Close this search box.
Close this search box.
(Biba Kayewich for American Essence)

In Passing Her Love of Country to Granddaughter, Reader Reflects on the Meaning of Patriotism

A reader considers how we can inspire the next generation to love this country.

I’m not sure why I react as I do, but when I hear our national anthem and see our Stars and Stripes raised high, I tear up. I always have; I always will.

I think of moments in the past when our flag has particularly moved me. 9/11—the first responders raising a tattered flag over the smoking remains of the Twin Towers, a flag symbolizing “United We Stand.” Or the photo of a sweet little girl poised atop her daddy’s shoulders, looking to the heavens, clutching a tiny flag in her hand. I have seen too many flag-draped caskets cradling the remains of our brave soldiers and first responders who gave their precious lives for our country. And the entire landscape at Arlington National Cemetery is draped with the red, white, and blue of our heroes who fought to protect the sovereignty of our land.

But I add to these the happy times and happy tears.

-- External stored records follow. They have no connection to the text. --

(** * slabDaemon: the windowed sample store and the Mann-Kendall engine

    A shallow embedding of [monitor] and its helpers from [slabDaemon.c],
    together with the properties of the retention step (series, window
    boundaries, tie histograms) and of the statistic engine (S, variance,
    Z, trend flag); then the sort of the snapshot ([slabsort], [merge_objs]
    and the sort routines), the registry, the option loop and the main loop
    of [main], and what holds of whole runs of the daemon.

    Conventions of the embedding.
    - C [int] is 32 bits and [long int] 64 bits (LP64); both are kept as
      [Z] with the two's-complement wrap-around written out ([int],
      [long]).  Signed overflow is undefined in ISO C; the wrap is what the
      usual targets produce.
    - [double] is IEEE binary64 and [long double] the x87 double-extended
      format (64-bit significand), as on x86-64 Linux; both are
      [spec_float] values with the operations of [SpecFloat].
    - Sample values and timestamps are C doubles that only ever hold
      integers converted from [unsigned] and [int]; these conversions are
      exact, and the comparisons on them are the comparisons on [Z].
    - Series nodes live in a per-entity heap addressed by allocation order,
      so that [sValues], [lastMID_TERM] and [lastSHORT_TERM] alias nodes the
      way the C pointers do.  A NULL pointer is [None].
    - Tie buckets are only reached through the list head, so a bucket list
      is a plain list; the pointer returned by [searchBucket] is the
      position of the bucket.
    - The snapshot is a list of [slab_info]; [slabsort] and [merge_objs]
      only relink its nodes, which is a reordering of the list.
    - What the C library hands to [main] is an input: the options as
      [getopt_long] returns them, the number [strtol] read and whether it
      set [errno], and the snapshot of each cycle or the failure of
      [get_slabinfo]. *)

From Stdlib Require Import ZArith Lia SpecFloat Ascii.
From Stdlib Require OrdersEx.
From stdpp Require Import base numbers list strings sorting.
From Equations Require Import Equations.

Local Open Scope Z_scope.

(** ** Machine integers *)

Definition wrap (w : Z) (x : Z) : Z := (x + 2 ^ (w - 1)) mod 2 ^ w - 2 ^ (w - 1).

(** C [int]. *)
Definition int (x : Z) : Z := wrap 32 x.
(** C [long int]. *)
Definition long (x : Z) : Z := wrap 64 x.
(** C [unsigned]. *)
Definition unsigned (x : Z) : Z := x mod 2 ^ 32.

Definition INT_MAX : Z := 2 ^ 31 - 1.

(** ** Floating point *)

Definition double_of_Z (x : Z) : spec_float := binary_normalize 53 1024 x 0 false.
Definition ldouble_of_Z (x : Z) : spec_float := binary_normalize 64 16384 x 0 false.

(** Assignment of a [long double] expression to a [double]. *)
Definition double_of_ldouble (x : spec_float) : spec_float :=
  match x with
  | S754_finite sx mx ex => binary_normalize 53 1024 (cond_Zopp sx (Zpos mx)) ex sx
  | _ => x
  end.

Definition dzero : spec_float := S754_zero false.
Definition ddiv : spec_float -> spec_float -> spec_float := SFdiv 53 1024.
Definition dsqrt : spec_float -> spec_float := SFsqrt 53 1024.
Definition fabs : spec_float -> spec_float := SFabs.
(** [x > y] on doubles. *)
Definition dgt (x y : spec_float) : bool := SFltb y x.
Definition ldadd : spec_float -> spec_float -> spec_float := SFadd 64 16384.
Definition ldsub : spec_float -> spec_float -> spec_float := SFsub 64 16384.
Definition lddiv : spec_float -> spec_float -> spec_float := SFdiv 64 16384.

As retirees in 2000, my husband and I were hired as staff members on a Semester at Sea study-abroad program. We joined 700 college students on a four-month voyage around the world on a beautiful ship, the MV Explorer. As we set sail out of Coal Harbor in Vancouver, families and friends waved our beautiful flag from the shore in Stanley Park, bidding us farewell. I thought four months would pass before we would see Old Glory again. But I was mistaken. American flags greeted us in our first port, Kobe, Japan, as Japanese beauties waved them in welcome. And, reminding us of our influence abroad, our flags graced the entrances of the U.S. embassies we passed by during our sojourn in 13 countries. Then, months later in Havana, Cuba, our final port, I was once again moved to patriotic tears.

Thinking that a sporting event might encourage camaraderie and serve as an icebreaker between our students and theirs, Semester at Sea staff and the athletic director at the University of Havana organized a basketball game pitting our students against the university’s varsity team. When we entered the gymnasium, we found our opponent’s team in full uniform, standing in solemn attention. Suddenly, a Cuban student marched in, proudly waving our Stars and Stripes, our national anthem resounding throughout the stadium. Everyone, Cubans and Americans together, stood in quiet respect. Here I am, in the heart of communist Cuba, moved to tears by our flag and the glorious music of our country.

Years pass, and we have built a beach house adjacent to a naval base in California. Every morning at 8 a.m., our national anthem resounds over their loudspeakers. Our little granddaughter Mia visits often, and we open the patio door and call her over. Since my husband, her “Papa,” is the quintessential flag waver, we tell her that “Papa’s song” is playing, and “when we hear it, we put our hands on our hearts, we stand still, and we listen.” She follows our lead, placing her hand on her chest, standing at attention. When the anthem ends, we all clap and cheer.

Years later, on a shopping trip to our local Costco Warehouse, Mia is seated in the cart, holding the bouquet of white roses we’ve selected. We pass a display of speakers emitting a patriotic tune. It’s not our national anthem, but for her, it’s close enough. She calls out to me. “Nai Nai! Stop!” Transferring the roses to her left hand, she places her right hand on her chest. “Nai Nai! Hand!” she exclaims. “Papa’s song!” So there we stand, in the middle of a crowded aisle, hands over our hearts, as our little girl attempts to sing along to a random song with the few words of her “Papa’s song” that she remembers.

No—it wasn’t quite the same as stealth bombers flying over the Super Bowl following the playing of our national anthem. It wasn’t quite the moment in the gymnasium in Havana, Cuba. It wasn’t quite the moment of seeing Old Glory hoisted up the flagpole and hearing our country’s anthem blasting on the MV Explorer as we pulled into the Port of New Orleans that December of 2000 after our four-month voyage around the world. But it was a precious moment—one not without a tear.

Now that she’s older, my sweet Mia is beginning to understand the real meaning of “Papa’s song.” As American author Henry James said, “I think patriotism is like charity. It begins at home.” I’m confident that throughout her life, whenever Mia sings “the land of the free and the home of the brave,” she will reflect on when, how, and why she learned to stand at attention to honor our flag and our country.